Selon les conclusions de l'étude, publiée dans la revue Scientific Reports, l'exploitation du bois et l'agriculture ont aussi réduit la taille moyenne des parcelles d'habitat des éléphants de plus de 80%, passée de 99.000 à 16.000 kilomètres carrés.
"Les îlots restants sont très fragmentés et plus de la moitié d'entre eux potentiellement de mauvaise qualité, ce qui peut entraîner des interactions négatives entre les espèces sauvages et les humains, en particulier dans les zones agricoles", ajoute Mme de Silva.

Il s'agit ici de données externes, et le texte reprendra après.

(* ===== verification/MeshInv.v ===== *)
(** * MeshInv: what meshing two slabs does

    [mesh_ok]: the slabs in service, each on its own pages of the file, the partial
    lists, and a set [V] of addresses in use, whose bytes are in no free slot.  An
    address in use may lie in a slab that was meshed away; then its page is one of the
    recipient's.  [paired]: what the loops of
    [mesh_pair] make of the file; copying and threading keep every byte in use as long as
    nobody else uses the donor's own pages.  [merged]: what has become of every slab and
    list after any number of such steps. *)

From stdpp Require Import prelude gmap.
From S2P Require Import Prelude Memory SizeClass Freelist Heap Dll Pool PoolInv PoolFrame PoolRun PoolSys Tiering Mesh MeshMem MeshOps.
Local Open Scope Z_scope.

(** The slabs in service, with their pools and free slots. *)
Abbreviation mslabs := (gmap Z (pool_ref * list Z)).

Section inv.
Context {F : FlOps} {FL : FlLaws F}.
Implicit Types (s : mstate) (A : mslabs) (P : gmap pool_ref (list Z)) (V : Z → Prop) (r : pool_ref).

Definition vread s (a : Z) : Z := vbyte (p_src s) (file_of s) a.

(** A slab does not see changes outside its data. *)
Lemma mslab_frame s s' r d l :
  mslab s r d l → h_chunks (p_heap s') = h_chunks (p_heap s) → same_core (slab_at (p_heap s) d) (slab_at (p_heap s') d) →
  (∀ a, data_of d ≤ a < data_of d + run_len r → translate (p_src s') a = translate (p_src s) a) →
  (∀ o, file_off (p_heap s) d ≤ o < file_off (p_heap s) d + run_len r → byte_at (file_of s') o = byte_at (file_of s) o) →
  mslab s' r d l.
Proof.
  intros W Hc Hk Ht Hf. pose proof W as [W1 W2 W3 W4 W5 W6 W7 W8 W9 W10].
  assert (Eo : file_off (p_heap s') d = file_off (p_heap s) d) by (unfold file_off, chunk_at; by rewrite Hc).
  split; rewrite ?Eo; try done.
  - unfold has_chunk. by rewrite Hc.
  - by apply (slab_fields_core r (slab_at (p_heap s) d)).
  - by rewrite (sk_head _ _ Hk).
  - apply (mlist_ext (p_src s) (file_of s)); [|done]. intros x y Hx Hy. destruct (slot_number W x (W8 _ Hx)) as [Hi Ex].
    pose proof (slots_fit r W1 _ Hi) as (? & ? & ?). unfold vbyte. rewrite Ht by (unfold run_len; lia).
    rewrite (backed_at _ _ _ _ y W10) by (unfold run_len; lia). symmetry. apply Hf. unfold run_len. lia.
  - intros i Hi. rewrite Ht by lia. by apply W10.
Qed.

(** ** The invariant *)
Record mesh_ok s A P V : Prop := {
  mo_slab d r l : A !! d = Some (r, l) → mslab s r d l;
  mo_file d1 r1 l1 d2 r2 l2 : A !! d1 = Some (r1, l1) → A !! d2 = Some (r2, l2) → d1 ≠ d2 →
    disjoint_blocks (file_off (p_heap s) d1) (run_len r1) (file_off (p_heap s) d2) (run_len r2);
  mo_virt d1 r1 l1 d2 r2 l2 : A !! d1 = Some (r1, l1) → A !! d2 = Some (r2, l2) → d1 ≠ d2 →
    disjoint_blocks (data_of d1) (run_len r1) (data_of d2) (run_len r2);
  mo_pool r L : P !! r = Some L → ∃ pl, p_pools s !! r = Some pl ∧ partial pl = hd0 L ∧ NoDup L ∧
    dll s_next s_prev (slab_at (p_heap s)) 0 L;
  mo_dom r L d : P !! r = Some L → d ∈ L → d ≠ 0 ∧ ∃ l, A !! d = Some (r, l);
  mo_live a : V a → is_Some (translate (p_src s) a);
  mo_kept a o d r l x : V a → translate (p_src s) a = Some o → A !! d = Some (r, l) → x ∈ l →
    ¬ (file_off (p_heap s) d + (x - data_of d) ≤ o < file_off (p_heap s) d + (x - data_of d) + btm_sc_to_size r.2);
  mo_used a d r l : V a → A !! d = Some (r, l) → data_of d ≤ a < data_of d + run_len r →
    ∃ x, x ∈ slab_slots r d ∧ (x ∉ l) ∧ x ≤ a < x + btm_sc_to_size r.2;
}.

(** What compaction makes of the slabs [A] and the lists [P]: [host d] is the slab that
    holds the objects of slab [d] afterwards.  A slab that stays in service is its own host,
    its free slots are the numbers that were free in all the slabs it now holds, no more and
    no less; one that was meshed away has a host in service and is retired; the lists are
    the lists of before without the slabs that were meshed away. *)
Record merged (host : Z → Z) s A P s' A' P' : Prop := {
  mg_host d r l : A !! d = Some (r, l) → ∃ l', A' !! host d = Some (r, l');
  mg_stays d r l' : A' !! d = Some (r, l') → host d = d ∧ ∃ l, A !! d = Some (r, l);
  mg_free d r l' i : A' !! d = Some (r, l') → 0 ≤ i < slots_of_class r.2 →
    data_of d + i * btm_sc_to_size r.2 ∈ l' ↔
    ∀ y l, A !! y = Some (r, l) → host y = d → data_of y + i * btm_sc_to_size r.2 ∈ l;
  mg_retired d : A' !! d = None → is_Some (A !! d) ∨ retired (slab_at (p_heap s) d) = true → retired (slab_at (p_heap s') d) = true;
  mg_lists r : P' !! r = filter (λ d, is_Some (A' !! d)) <$> P !! r;
}.

Lemma merged_refl s A P V : mesh_ok s A P V → merged id s A P s A P.
Proof.
  intros HM. split; cbn.
  - intros d r l Hd. by exists l.
  - intros d r l Hd. split; [done|]. by exists l.
  - intros d r l i Hd Hi. split; [intros Hin y l' Hy ->; congruence|auto].
  - intros d Hd [[]|H]; [congruence|done].
  - intros r. destruct (P !! r) as [L|] eqn:E; cbn; [|done]. f_equal. symmetry. apply filter_all. intros d Hd. destruct (mo_dom _ _ _ _ HM r L d E Hd) as (_ & l & ->). done.
Qed.

Lemma merged_trans h1 h2 s1 A1 P1 s2 A2 P2 s3 A3 P3 :
  merged h1 s1 A1 P1 s2 A2 P2 → merged h2 s2 A2 P2 s3 A3 P3 → merged (h2 ∘ h1) s1 A1 P1 s3 A3 P3.
Proof.
  intros [F1 F2 F3 F4 F5] [G1 G2 G3 G4 G5]. split; cbn.
  - intros d r l (l1 & H1)%F1. by apply (G1 _ _ l1).
  - intros d r l [E (l2 & H2)]%G2. destruct (F2 d r l2 H2) as [E1 H1]. by rewrite E1.
  - intros d r l i Hd Hi. rewrite (G3 d r l i Hd Hi). split.
    + intros H y ly Hy Hh. destruct (F1 y r ly Hy) as (l1 & H1). apply (F3 (h1 y) r l1 i H1 Hi); [by apply H|done|done].
    + intros H y l1 H1 Hh. apply (F3 y r l1 i H1 Hi). intros z lz Hz <-. by apply H.
  - intros d Hd Hr. apply G4; [done|]. destruct (A2 !! d) eqn:E; [left; by eexists|right; by apply F4].
  - intros r. rewrite G5, F5. destruct (P1 !! r) as [L|]; cbn; [|done]. f_equal. rewrite list_filter_filter.
    apply list_filter_iff. intros d. split; [by intros [? _]|]. intros [[r' l] Hd]. split; [by eexists|].
    destruct (G2 d r' l Hd) as (_ & l2 & ->). by eexists.
Qed.

(** Nobody but the slab's own addresses uses its pages of the file. *)
Definition private s V r (d : Z) : Prop := ∀ a o, V a → translate (p_src s) a = Some o →
  file_off (p_heap s) d ≤ o < file_off (p_heap s) d + run_len r → data_of d ≤ a < data_of d + run_len r.

(** The bitmap of a slab. *)
Definition occupancy r (d : Z) (l bm : list Z) : Prop :=
  length bm = Z.to_nat (occ_words (slots_of_class r.2)) ∧
  ∀ k, 0 ≤ k < slots_of_class r.2 → bit bm k = bool_decide (data_of d + k * btm_sc_to_size r.2 ∉ l).

(** ** Copying and threading *)
Section pair.
Context {s : mstate} {r : pool_ref} {R D : Z} {lR lD bR bD : list Z}.
Context (WR : mslab s r R lR) (WD : mslab s r D lD) (OR : occupancy r R lR bR) (OD : occupancy r D lD bD).
Context (Hfile : disjoint_blocks (file_off (p_heap s) R) (run_len r) (file_off (p_heap s) D) (run_len r)).
Context (Hdis : ∀ k, 0 ≤ k < slots_of_class r.2 → bit bR k && bit bD k = false).
Abbreviation sz := (btm_sc_to_size r.2).
Abbreviation ns := (slots_of_class r.2).
Abbreviation oR := (file_off (p_heap s) R).
Abbreviation oD := (file_off (p_heap s) D).

(** The free slots of the recipient afterwards. *)
Abbreviation lR' := (free_both bR bD (data_of R) sz ns).

(** The file after both loops: [m0] before them. *)
Record paired (m0 m : gmap Z Z) : Prop := {
  pd_other o : ¬ (oR ≤ o < oR + ns * sz) → byte_at m o = byte_at m0 o;
  pd_moved k i : 0 ≤ k < ns → 0 ≤ i < sz → bit bD k = true → byte_at m (oR + k * sz + i) = byte_at m0 (oD + k * sz + i);
  pd_kept k i : 0 ≤ k < ns → 0 ≤ i < sz → bit bR k = true → byte_at m (oR + k * sz + i) = byte_at m0 (oR + k * sz + i);
  pd_list : mlist (p_src s) m lR';
}.

Lemma size_facts : 16 ≤ sz ∧ 8 ≤ ns ≤ 256 ∧ ns * sz ≤ run_len r ∧ 0 < run_len r.
Proof.
  pose proof (mi_sc _ _ _ _ WR) as Hsc. pose proof (sc_size_pos r.2 Hsc). pose proof (ns_range r Hsc).
  pose proof (slots_fit r Hsc (ns - 1) ltac:(lia)) as (? & ? & ?). unfold run_len. split_and!; [lia..| |]; nia.
Qed.

Lemma slot_index x k : x = data_of R + k * sz → ∀ j, x = data_of R + j * sz → k = j.
Proof. intros -> j E. pose proof size_facts. nia. Qed.

Lemma pair_loops_run :
  ∃ m1 m2, copy_loop (Z.to_nat ns) 0 (data_of R) (data_of D) sz bD s = Ok (tt, set_file m1 s) ∧
    rebuild_loop (Z.to_nat ns) (data_of R) sz bR bD 0 0 (set_file m1 s) = Ok ((hd0 lR', Z.of_nat (length lR')), set_file m2 s) ∧
    paired (file_of s) m2.
Proof.
  pose proof size_facts as (Hs & Hns & Hrun & _). destruct OR as [LR BR], OD as [LD BD].
  assert (Hdj : disjoint_blocks oR (ns * sz) oD (ns * sz)) by (unfold disjoint_blocks in *; lia).
  destruct (copy_loop_run (Z.to_nat ns) s 0 (data_of R) (data_of D) sz oR oD bD ns ltac:(lia) ltac:(lia) ltac:(lia) LD Hdj) as (m1 & E1 & C1).
  { intros j Hj. split; [by apply (slot_backed WR)|by apply (slot_backed WD)]. }
  destruct (rebuild_loop_run (Z.to_nat ns) (set_file m1 s) (data_of R) sz oR bR bD ns [] 0 Hs ltac:(lia) LR LD) as (m2 & E2 & HL & Ho).
  { intros j Hj. split; [by apply (slot_backed WR)|]. apply (slot_nonzero WR), slot_in, Hj. }
  { done. }
  { by intros x Hx%elem_of_nil. }
  rewrite Z2Nat.id, app_nil_r in * by lia. exists m1, m2. split; [done|]. split; [exact E2|].
  assert (Hj : ∀ k i, 0 ≤ k < ns → 0 ≤ i < sz → (oR + k * sz + i - oR) / sz = k).
  { intros k i Hk Hi. apply slot_of_byte; lia. }
  assert (Hlink : ∀ k i, 0 ≤ k < ns → 0 ≤ i < sz → bit bR k = true ∨ bit bD k = true → byte_at m2 (oR + k * sz + i) = byte_at m1 (oR + k * sz + i)).
  { intros k i Hk Hi Hb. apply Ho. intros j Hj' F1 F2 Hy. assert (j = k) as -> by nia. destruct Hb; congruence. }
  split; [| | |done].
  - intros o Hout. rewrite Ho. { change (file_of (set_file m1 s)) with m1. rewrite C1, decide_False; [done|]. intros [Hq _].
      pose proof (proj2 (slot_of_byte oR sz _ o ltac:(lia)) eq_refl). nia. }
    intros j Hjr _ _ Hy. nia.
  - intros k i Hk Hi Hb. rewrite Hlink by auto. rewrite C1, Hj by done. rewrite decide_True by (split; [lia|done]). f_equal. lia.
  - intros k i Hk Hi Hb. rewrite Hlink by auto. rewrite C1, Hj by done. rewrite decide_False; [done|]. intros [_ Hb'].
    specialize (Hdis k Hk). by rewrite Hb, Hb' in Hdis.
Qed.

Lemma lR'_slots : lR' ⊆ slab_slots r R ∧ lR' ⊆ lR ∧ NoDup lR'.
Proof.
  pose proof size_facts as (Hs & _). split_and!; [| |apply free_both_NoDup; lia].
  - intros x (k & Hk & -> & _)%elem_of_free_both. by apply slot_in.
  - intros x (k & Hk & -> & Hb & _)%elem_of_free_both. rewrite (proj2 OR k Hk) in Hb. apply bool_decide_eq_false in Hb.
    by apply dec_stable in Hb.
Qed.
End pair.
End inv.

Les éléphants d'Asie, 100% herbivores et pouvant consommer jusqu'à 150 kg de plantes par jour, peuvent occasionner d'importants dégâts dans les cultures et les plantations.
En analysant des données sur l'usage des terres entre l'an 850 et 2015, l'équipe est parvenue, par une modélisation informatique, à reconstituer l'évolution sur 13 siècles et à une échelle continentale.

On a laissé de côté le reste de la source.